After the general session, you and your lawyer will be assigned a private room, and the opposing party, their lawyer, and the insurance adjuster will be assigned another. You will likely not communicate directly with the other side for the remainder of the day. By being in separate rooms, it allows you and your lawyer to speak frankly and confidentiality regarding the case, as well as the settlement offers which will be passed back-and-forth throughout the day. The mediator’s job is to take pieces of information and settlement proposals between the two rooms in an effort to get the case settled. The mediator, as a neutral third party, is also in the unique position to identify the strengths and weaknesses in your case, as well as the strength and weaknesses in the opposing party’s case.

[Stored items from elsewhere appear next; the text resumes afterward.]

(** The writes of [resume], [cancel] and [reroute] on the run they loaded. *)
Definition control_write (t caller : uuid) (c : control) (r : Run) (now : Z) (db : rundb)
    : res app_error (Run * bool) * rundb :=
  let db1 := match c with
             | CReroute to_owner => (reassign_owner t (run_id r) to_owner db).2
             | _ => db
             end in
  let '(o, db2) := match c with
    | CCancel => mark_terminal t (run_id r) FAILED now None None None (Some CANCELLED) None None db1
    | _ => mark_queued t (run_id r) None false None db1
    end in
  match o with
  | None => (Err NotFoundError, db2)
  | Some r' =>
      let '(action, requeued) := match c with
        | CResume => (RUN_RESUMED, true) | CCancel => (RUN_CANCELLED, false)
        | CReroute _ => (RUN_REROUTED, true) end in
      (Ok (r', requeued), emit (EvAudit action (run_id r) caller []) db2)
  end.

(** A whole control request, when nothing interleaves. *)
Definition control_run (t caller id : uuid) (c : control) (known : bool) (now : Z) (db : rundb)
    : res app_error (Run * bool) * rundb :=
  match _load_escalated t id caller db with
  | (Err e, db') => (Err e, db')
  | (Ok r, db') => match reroute_target c known r db' with
                   | (Err e, db'') => (Err e, db'')
                   | (Ok _, db'') => control_write t caller c r now db''
                   end
  end.

(** ** Interleavings

    Threads of one tenant's workers, failure handlers and owner requests, by
    what they have read and are about to do. *)
Inductive thread : Type :=
| TObserved (r : Run)                               (** a worker read the queued run *)
| TExecuting (r : Run) (session : uuid)             (** it claimed the run; the runtime runs *)
| TWriting (r : Run) (session : uuid) (o : run_outcome)
                                                    (** phase 3 read a run that is not terminal *)
| TEnsuring (id : uuid) (error : RunError) (retry_started_at : option Z)
                                                    (** a failure handler, before its transaction *)
| TControl (caller : uuid) (c : control) (r : Run). (** a control loaded an escalated run *)

(** The claim a worker executes under. *)
Definition claim_of (th : thread) : option Run :=
  match th with TExecuting r _ | TWriting r _ _ => Some r | _ => None end.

By having the mediator’s neutral perspective on both parties’ cases, you can make a more informed decision in settling your case.
A half-day mediation works exactly the same as a full-day mediation; however, the parties will often forego the general session and get right down to negotiating given the shorter period of time. Half-day mediations are generally effective in cases where liability is not being contested or in family law matters.
At the end of a mediation, either an impasse will be declared by the mediator, meaning the parties were not able to come to an agreement, or the case will be settled. If settled, before you leave, the parties, with the assistance of the mediator, will draft and execute a mediated settlement agreement. This contractual document sets forth the terms the parties agreed to, and serve as a guideline for the lawyers to draft the more formalized settlement documents at a later date. Additionally, it locks in the parties. That is, nobody is able to change their mind once a mediated settlement agreement is executed.
Mediation, a first step
In personal injury cases, although your case has settled, you will not be walking out of mediation with a check. It generally takes several weeks for the settlement documents to be formalized and payment issued by the insurance company. Similarly, in family law cases, you will generally not leave a mediation with a final order being executed. The lawyers in your case will utilize the mediated settlement agreement to draft the final order to submit to the Court for entry.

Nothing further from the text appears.